■ **Problem requirements**:
Each line below from the one containing "(** [strcpy(drv_name, s)]: the" through the one containing "(overlay (drv_type d)" is to be given again exactly, and no line outside that span.

*** Opening of The data ***

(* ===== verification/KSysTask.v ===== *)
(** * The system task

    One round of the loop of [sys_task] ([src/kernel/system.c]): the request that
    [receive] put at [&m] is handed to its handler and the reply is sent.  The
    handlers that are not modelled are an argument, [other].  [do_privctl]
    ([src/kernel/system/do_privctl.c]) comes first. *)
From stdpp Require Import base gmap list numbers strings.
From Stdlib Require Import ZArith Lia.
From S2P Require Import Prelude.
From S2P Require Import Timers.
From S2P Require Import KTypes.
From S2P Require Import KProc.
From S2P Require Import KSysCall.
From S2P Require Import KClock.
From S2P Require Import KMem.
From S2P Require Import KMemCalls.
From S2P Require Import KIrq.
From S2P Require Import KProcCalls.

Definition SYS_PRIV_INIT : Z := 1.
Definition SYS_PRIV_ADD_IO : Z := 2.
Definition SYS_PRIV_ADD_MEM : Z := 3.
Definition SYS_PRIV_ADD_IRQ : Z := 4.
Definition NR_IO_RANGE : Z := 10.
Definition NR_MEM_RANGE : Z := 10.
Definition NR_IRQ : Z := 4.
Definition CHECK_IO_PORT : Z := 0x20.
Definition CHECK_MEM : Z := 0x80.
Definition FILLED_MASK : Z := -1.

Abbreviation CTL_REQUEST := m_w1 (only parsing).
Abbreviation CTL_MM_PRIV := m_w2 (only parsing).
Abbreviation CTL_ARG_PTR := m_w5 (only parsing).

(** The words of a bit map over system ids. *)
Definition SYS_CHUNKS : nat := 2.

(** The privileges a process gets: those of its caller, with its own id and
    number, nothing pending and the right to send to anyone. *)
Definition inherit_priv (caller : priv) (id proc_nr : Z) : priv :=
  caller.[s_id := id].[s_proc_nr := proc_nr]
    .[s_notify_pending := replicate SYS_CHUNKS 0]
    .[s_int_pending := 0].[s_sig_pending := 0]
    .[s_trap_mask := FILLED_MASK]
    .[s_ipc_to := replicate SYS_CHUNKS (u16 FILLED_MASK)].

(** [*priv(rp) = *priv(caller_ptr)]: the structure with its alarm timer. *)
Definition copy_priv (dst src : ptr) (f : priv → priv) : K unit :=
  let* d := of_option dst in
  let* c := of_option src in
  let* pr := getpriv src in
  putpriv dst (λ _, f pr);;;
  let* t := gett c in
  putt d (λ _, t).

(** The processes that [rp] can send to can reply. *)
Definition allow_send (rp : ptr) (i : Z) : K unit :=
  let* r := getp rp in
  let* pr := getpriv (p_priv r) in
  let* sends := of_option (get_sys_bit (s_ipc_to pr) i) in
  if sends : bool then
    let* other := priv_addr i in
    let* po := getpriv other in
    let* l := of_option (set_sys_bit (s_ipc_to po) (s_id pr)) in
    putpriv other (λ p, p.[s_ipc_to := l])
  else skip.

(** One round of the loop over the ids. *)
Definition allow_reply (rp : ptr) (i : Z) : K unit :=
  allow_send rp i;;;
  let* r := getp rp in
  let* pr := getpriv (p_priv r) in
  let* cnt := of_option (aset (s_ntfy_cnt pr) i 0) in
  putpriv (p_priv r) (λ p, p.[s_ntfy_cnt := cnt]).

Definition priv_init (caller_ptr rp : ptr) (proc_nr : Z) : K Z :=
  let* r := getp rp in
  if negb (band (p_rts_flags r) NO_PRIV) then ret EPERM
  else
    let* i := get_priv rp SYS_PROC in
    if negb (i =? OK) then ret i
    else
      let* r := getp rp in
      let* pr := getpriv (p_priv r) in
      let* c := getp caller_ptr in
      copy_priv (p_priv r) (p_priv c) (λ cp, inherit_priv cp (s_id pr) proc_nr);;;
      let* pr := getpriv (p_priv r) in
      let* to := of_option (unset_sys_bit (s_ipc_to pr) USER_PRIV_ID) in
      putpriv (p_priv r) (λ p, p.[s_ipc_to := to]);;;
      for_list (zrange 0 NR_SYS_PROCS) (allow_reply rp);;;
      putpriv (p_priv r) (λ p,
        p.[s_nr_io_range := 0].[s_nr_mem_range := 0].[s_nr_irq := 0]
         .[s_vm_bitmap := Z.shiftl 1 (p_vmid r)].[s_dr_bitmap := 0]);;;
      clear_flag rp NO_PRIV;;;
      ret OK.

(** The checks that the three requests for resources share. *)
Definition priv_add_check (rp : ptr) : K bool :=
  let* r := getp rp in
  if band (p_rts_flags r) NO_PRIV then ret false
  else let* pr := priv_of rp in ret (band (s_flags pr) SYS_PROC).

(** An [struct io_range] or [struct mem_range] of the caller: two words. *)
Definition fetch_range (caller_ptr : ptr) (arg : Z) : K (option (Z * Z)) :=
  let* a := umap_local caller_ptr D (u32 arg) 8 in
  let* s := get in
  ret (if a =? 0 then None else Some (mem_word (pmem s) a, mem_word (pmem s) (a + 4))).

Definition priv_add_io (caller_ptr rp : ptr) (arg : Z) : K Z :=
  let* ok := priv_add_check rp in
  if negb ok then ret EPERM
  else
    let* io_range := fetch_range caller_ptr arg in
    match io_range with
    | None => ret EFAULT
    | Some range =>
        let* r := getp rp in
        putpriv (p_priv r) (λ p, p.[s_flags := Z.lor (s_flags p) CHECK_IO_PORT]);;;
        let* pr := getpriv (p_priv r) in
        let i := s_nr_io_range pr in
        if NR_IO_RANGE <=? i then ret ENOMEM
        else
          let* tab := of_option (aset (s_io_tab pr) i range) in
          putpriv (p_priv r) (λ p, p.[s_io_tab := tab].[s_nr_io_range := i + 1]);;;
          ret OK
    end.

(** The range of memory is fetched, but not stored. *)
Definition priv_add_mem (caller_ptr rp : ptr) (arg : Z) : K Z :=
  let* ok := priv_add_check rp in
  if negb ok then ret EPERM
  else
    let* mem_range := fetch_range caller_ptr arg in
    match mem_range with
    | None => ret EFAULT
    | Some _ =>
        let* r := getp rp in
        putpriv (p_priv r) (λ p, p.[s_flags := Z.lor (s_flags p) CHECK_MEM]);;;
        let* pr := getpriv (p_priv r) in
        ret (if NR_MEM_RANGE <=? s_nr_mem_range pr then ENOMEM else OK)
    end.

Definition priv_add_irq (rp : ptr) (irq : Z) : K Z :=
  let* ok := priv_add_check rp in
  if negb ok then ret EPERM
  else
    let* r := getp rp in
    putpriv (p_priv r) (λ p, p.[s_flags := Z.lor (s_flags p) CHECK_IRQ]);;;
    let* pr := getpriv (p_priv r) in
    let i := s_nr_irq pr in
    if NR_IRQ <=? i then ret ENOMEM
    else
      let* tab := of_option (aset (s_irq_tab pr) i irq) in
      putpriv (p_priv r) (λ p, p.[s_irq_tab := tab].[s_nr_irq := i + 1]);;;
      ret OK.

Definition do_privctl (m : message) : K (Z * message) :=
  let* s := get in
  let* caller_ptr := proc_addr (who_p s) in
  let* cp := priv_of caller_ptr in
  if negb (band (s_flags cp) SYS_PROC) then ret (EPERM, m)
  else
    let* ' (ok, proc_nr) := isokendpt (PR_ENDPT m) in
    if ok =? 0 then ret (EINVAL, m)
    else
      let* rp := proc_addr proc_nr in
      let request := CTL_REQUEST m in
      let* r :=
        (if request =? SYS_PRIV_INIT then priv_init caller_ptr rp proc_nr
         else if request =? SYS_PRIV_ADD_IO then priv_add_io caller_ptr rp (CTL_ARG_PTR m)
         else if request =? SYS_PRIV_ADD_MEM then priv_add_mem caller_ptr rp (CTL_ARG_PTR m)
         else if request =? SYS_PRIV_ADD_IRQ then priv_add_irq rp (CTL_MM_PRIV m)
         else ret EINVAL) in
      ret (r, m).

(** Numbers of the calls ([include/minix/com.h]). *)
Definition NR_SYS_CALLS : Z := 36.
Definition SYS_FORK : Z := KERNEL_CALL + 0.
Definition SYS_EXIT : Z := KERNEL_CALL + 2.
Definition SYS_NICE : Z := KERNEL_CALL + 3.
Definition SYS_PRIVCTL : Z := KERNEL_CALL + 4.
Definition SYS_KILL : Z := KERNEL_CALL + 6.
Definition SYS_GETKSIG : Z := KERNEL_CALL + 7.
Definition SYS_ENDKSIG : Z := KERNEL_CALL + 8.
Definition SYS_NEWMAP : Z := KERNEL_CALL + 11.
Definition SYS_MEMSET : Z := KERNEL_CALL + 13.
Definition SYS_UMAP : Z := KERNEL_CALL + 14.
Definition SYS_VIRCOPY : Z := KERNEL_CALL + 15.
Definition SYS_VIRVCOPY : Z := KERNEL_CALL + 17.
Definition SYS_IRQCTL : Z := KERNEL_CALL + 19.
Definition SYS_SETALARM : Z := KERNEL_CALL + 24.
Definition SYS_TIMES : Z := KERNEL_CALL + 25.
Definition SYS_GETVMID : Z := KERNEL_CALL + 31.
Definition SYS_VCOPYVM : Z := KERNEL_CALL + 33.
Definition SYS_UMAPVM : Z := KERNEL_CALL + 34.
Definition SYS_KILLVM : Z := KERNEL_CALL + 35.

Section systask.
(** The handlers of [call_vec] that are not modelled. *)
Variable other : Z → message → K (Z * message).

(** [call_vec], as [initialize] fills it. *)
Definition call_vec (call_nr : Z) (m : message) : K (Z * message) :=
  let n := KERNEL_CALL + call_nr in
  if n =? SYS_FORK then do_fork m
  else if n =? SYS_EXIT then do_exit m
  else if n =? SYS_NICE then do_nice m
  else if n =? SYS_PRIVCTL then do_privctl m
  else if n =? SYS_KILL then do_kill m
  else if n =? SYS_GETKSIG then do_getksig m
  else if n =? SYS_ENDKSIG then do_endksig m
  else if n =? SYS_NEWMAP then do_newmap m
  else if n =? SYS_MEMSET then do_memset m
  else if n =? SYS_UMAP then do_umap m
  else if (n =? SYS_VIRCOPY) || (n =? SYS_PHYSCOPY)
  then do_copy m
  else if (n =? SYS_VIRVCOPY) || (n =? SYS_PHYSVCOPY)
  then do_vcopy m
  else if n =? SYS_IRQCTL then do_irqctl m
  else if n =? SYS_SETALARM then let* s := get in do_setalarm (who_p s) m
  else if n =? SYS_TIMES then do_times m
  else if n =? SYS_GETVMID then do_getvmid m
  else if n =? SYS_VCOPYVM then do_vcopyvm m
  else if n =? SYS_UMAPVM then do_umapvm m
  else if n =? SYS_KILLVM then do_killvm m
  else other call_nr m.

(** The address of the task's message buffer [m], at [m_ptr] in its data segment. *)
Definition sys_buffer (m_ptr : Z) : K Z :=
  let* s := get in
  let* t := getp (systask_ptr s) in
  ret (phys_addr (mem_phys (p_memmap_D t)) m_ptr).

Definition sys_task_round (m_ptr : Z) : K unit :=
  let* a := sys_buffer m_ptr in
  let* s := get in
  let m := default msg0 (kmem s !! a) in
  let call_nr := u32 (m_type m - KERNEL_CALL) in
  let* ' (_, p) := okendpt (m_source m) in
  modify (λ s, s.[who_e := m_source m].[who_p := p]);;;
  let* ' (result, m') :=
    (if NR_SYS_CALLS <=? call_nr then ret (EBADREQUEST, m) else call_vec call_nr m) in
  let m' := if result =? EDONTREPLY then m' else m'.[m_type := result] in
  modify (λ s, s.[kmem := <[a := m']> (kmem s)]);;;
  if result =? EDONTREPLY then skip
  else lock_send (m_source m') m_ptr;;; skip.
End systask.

*** Close of The data ***
*** Opening of The data ***

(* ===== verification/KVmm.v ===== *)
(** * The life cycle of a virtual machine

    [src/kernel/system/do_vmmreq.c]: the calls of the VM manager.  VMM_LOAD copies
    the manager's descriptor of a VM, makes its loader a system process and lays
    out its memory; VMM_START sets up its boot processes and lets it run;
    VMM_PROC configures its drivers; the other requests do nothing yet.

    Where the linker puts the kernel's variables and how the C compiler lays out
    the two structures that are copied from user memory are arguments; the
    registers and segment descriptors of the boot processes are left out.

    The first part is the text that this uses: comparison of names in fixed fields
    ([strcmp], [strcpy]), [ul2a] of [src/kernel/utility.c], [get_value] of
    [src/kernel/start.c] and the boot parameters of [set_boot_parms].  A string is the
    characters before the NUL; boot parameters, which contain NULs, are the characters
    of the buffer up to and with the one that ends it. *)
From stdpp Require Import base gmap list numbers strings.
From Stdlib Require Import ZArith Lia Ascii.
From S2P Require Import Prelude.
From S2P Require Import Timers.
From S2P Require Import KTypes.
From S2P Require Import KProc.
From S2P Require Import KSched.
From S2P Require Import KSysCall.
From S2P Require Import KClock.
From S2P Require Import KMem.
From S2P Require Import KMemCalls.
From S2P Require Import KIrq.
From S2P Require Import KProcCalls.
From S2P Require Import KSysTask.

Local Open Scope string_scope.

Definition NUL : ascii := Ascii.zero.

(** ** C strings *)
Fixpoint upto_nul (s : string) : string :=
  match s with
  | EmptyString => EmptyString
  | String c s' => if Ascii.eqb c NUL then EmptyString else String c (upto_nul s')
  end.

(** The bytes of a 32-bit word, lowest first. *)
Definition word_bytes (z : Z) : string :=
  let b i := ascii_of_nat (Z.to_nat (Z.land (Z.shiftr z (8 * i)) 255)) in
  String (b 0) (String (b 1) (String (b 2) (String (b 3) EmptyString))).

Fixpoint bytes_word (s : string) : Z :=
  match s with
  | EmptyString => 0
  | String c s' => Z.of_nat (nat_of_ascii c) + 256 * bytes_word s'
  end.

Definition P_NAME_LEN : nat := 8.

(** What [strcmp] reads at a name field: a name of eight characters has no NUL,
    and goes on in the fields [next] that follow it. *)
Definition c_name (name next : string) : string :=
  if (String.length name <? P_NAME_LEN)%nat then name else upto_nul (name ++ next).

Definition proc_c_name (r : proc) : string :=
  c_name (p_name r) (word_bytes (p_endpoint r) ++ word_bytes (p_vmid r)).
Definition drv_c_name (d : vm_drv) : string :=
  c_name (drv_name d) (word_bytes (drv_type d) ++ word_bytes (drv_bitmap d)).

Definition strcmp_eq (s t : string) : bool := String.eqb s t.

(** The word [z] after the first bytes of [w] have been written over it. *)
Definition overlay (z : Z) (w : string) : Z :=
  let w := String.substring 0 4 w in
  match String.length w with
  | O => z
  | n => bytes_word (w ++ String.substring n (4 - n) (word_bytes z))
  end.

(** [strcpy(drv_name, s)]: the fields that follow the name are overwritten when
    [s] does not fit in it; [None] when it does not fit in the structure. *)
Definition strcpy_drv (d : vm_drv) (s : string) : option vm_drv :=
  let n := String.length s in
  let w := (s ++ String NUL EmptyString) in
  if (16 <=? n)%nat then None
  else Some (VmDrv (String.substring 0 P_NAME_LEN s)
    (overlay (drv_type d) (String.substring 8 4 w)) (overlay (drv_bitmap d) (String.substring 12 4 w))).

*** Close of The data ***
*** Opening of The data ***

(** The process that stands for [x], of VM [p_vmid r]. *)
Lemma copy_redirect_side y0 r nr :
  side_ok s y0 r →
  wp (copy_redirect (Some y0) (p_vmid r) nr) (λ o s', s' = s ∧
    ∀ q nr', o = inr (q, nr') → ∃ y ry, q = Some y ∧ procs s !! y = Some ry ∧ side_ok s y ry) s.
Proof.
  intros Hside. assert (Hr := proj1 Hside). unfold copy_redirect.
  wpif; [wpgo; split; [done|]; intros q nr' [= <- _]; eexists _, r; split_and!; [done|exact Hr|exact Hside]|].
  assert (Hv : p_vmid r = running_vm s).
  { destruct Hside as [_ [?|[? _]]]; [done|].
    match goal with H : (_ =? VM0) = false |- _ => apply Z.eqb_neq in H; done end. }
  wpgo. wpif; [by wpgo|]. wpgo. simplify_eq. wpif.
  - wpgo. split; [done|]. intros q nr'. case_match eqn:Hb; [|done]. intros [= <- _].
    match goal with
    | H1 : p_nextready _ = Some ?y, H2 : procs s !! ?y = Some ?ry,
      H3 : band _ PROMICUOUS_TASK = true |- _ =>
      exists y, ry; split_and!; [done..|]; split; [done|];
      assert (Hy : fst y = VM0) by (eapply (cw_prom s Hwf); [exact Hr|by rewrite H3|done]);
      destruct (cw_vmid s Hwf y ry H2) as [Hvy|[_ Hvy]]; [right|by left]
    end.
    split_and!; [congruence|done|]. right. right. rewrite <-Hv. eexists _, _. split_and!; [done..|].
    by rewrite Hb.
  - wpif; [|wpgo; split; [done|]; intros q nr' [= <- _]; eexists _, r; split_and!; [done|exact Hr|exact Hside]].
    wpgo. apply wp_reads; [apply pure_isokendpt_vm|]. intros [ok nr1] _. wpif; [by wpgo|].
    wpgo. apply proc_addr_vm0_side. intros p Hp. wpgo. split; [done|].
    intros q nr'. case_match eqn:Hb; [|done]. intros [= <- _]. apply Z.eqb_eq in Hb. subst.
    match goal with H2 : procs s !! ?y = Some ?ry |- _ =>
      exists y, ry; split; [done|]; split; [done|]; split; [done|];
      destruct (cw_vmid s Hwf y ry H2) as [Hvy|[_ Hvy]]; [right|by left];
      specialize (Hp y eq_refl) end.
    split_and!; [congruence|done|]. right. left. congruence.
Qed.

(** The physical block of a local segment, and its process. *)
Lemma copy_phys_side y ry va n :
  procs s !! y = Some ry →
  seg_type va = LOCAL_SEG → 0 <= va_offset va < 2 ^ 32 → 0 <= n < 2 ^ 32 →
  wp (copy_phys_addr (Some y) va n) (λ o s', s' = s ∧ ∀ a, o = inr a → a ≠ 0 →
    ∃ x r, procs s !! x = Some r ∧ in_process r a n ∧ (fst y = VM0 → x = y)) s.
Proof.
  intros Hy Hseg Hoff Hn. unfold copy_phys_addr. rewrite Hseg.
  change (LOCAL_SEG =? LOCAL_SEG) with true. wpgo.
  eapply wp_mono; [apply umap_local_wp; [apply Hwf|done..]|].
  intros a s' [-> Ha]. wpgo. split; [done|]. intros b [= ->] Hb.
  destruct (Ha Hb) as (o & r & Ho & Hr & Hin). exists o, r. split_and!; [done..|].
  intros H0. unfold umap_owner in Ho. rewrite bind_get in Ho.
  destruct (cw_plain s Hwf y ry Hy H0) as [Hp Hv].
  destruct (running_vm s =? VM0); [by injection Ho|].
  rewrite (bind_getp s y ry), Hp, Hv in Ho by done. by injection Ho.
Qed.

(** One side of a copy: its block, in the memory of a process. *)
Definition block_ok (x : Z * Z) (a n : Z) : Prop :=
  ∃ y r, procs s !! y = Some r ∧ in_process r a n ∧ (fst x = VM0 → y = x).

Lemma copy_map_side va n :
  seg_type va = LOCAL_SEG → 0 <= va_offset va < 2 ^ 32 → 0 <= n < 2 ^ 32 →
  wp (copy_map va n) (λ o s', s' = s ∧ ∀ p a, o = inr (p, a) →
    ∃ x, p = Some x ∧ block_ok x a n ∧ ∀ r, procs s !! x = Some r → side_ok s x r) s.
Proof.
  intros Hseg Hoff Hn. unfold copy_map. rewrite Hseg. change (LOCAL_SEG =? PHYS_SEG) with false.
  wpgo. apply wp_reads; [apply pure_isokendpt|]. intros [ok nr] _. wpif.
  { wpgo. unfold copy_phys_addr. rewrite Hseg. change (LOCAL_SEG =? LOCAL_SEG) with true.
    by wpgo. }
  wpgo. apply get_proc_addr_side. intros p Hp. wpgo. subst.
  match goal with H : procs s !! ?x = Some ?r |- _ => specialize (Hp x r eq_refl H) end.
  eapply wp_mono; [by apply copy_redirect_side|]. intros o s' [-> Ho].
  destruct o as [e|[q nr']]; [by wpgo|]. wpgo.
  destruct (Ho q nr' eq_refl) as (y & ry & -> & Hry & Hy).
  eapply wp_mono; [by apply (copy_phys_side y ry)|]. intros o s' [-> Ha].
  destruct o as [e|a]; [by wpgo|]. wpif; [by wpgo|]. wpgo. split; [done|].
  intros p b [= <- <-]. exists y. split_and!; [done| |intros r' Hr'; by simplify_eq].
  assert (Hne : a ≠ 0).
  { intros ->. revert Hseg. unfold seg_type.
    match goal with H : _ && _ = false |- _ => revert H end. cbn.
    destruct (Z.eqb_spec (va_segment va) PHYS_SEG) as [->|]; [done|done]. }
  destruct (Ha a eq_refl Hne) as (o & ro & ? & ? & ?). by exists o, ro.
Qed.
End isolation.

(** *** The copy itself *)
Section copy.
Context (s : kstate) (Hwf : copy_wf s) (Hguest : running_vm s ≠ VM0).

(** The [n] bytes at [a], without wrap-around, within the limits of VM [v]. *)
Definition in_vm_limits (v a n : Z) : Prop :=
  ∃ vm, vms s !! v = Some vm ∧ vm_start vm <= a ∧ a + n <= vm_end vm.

*** Close of The data ***

■ **Finished exercise**:
(** [strcpy(drv_name, s)]: the fields that follow the name are overwritten when
    [s] does not fit in it; [None] when it does not fit in the structure. *)
Definition strcpy_drv (d : vm_drv) (s : string) : option vm_drv :=
  let n := String.length s in
  let w := (s ++ String NUL EmptyString) in
  if (16 <=? n)%nat then None
  else Some (VmDrv (String.substring 0 P_NAME_LEN s)
    (overlay (drv_type d) (String.substring 8 4 w)) (overlay (drv_bitmap d) (String.substring 12 4 w))).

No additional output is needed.